── Records
(** X8.  [requestJson] starts a span with the given name under the active
    context and sends its request under that span.  Once the [fetch] has
    resolved, ok or not, [lastTraceId] is the trace identifier of that span
    and the Trace Viewer links to [JAEGER_UI_URL/trace/<that identifier>]
    (to nothing if the identifier is empty); when the [fetch] throws,
    [lastTraceId] and the link stay as they were. *)
Theorem trace_viewer_follows_request (k : BodyKind) (active : Context) (path : string)
    (init : option RequestInit) (spanName label : string) (o : oracle E) (n : nat)
    (st : AppState) (answer : JsError + Response k) :
  let r := run o n (requestJson k active path init spanName label) in
  fetched k r.1 = [answer] ->
  exists span,
    spanStarts r.1 =
      [{| start_name := spanName;
          start_attributes :=
            [("http.url", API_BASE_URL +:+ path);
             ("http.method", default "GET" (init ≫= init_method))];
          start_parent := active; start_span := span |}]
    /\ map req_ctx (fetchRequests r.1) = [Some span]
    /\ match answer with
       | inr response =>
           lastTraceId (applyCalls r.1 st) = Some (traceId span)
           /\ traceViewerHref (applyCalls r.1 st) =
                match traceId span with
                | EmptyString => None
                | String _ _ => Some (JAEGER_UI_URL +:+ "/trace/" +:+ traceId span)
                end
       | inl err =>
           lastTraceId (applyCalls r.1 st) = lastTraceId st
           /\ traceViewerHref (applyCalls r.1 st) = traceViewerHref st
       end.
Proof.
  unfold_request.
  destruct (Headers_new _) as [typeError | headers0]; cbn.
  { discriminate. }
  set (span := o Span n _).
  assert (Hmethod : default "GET" (init_method (default emptyInit init))
                    = default "GET" (init ≫= init_method)).
  { destruct init; reflexivity. }
  rewrite Hmethod.
  assert (Hhref : forall st', lastTraceId st' = Some (traceId span) ->
            traceViewerHref st' =
              match traceId span with
              | EmptyString => None
              | String _ _ => Some (JAEGER_UI_URL +:+ "/trace/" +:+ traceId span)
              end).
  { intros st' Hlast. unfold traceViewerHref. rewrite Hlast.
    destruct (traceId span); reflexivity. }
  destruct (o _ (S (S (S n))) _) as [err | response] eqn:Hanswer; cbn.
  - unfold fetched. cbn. intros Hfetched. exists span.
    assert (answer = inl err) as -> by (destruct k; congruence).
    repeat split.
  - destruct (ok response) eqn:Hok; cbn.
    + destruct (resp_json response) as [err | data]; cbn.
      all: unfold fetched; cbn; intros Hfetched; exists span.
      all: assert (answer = inr response) as -> by (destruct k; congruence).
      all: repeat split; apply Hhref; reflexivity.
    + destruct (resp_text response) as [err | text]; cbn.
      2: unfold sentryDsn; destruct (truthy VITE_SENTRY_DSN); cbn.
      all: unfold fetched; cbn; intros Hfetched; exists span.
      all: assert (answer = inr response) as -> by (destruct k; congruence).
      all: repeat split; apply Hhref; reflexivity.
Qed.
────
Beginning with the top line of the data above, output every line exactly until the one that contains "fetched k r.1 = [answer] ->", and include that one too.

• _Response to this exercise_:
(** X8.  [requestJson] starts a span with the given name under the active
    context and sends its request under that span.  Once the [fetch] has
    resolved, ok or not, [lastTraceId] is the trace identifier of that span
    and the Trace Viewer links to [JAEGER_UI_URL/trace/<that identifier>]
    (to nothing if the identifier is empty); when the [fetch] throws,
    [lastTraceId] and the link stay as they were. *)
Theorem trace_viewer_follows_request (k : BodyKind) (active : Context) (path : string)
    (init : option RequestInit) (spanName label : string) (o : oracle E) (n : nat)
    (st : AppState) (answer : JsError + Response k) :
  let r := run o n (requestJson k active path init spanName label) in
  fetched k r.1 = [answer] ->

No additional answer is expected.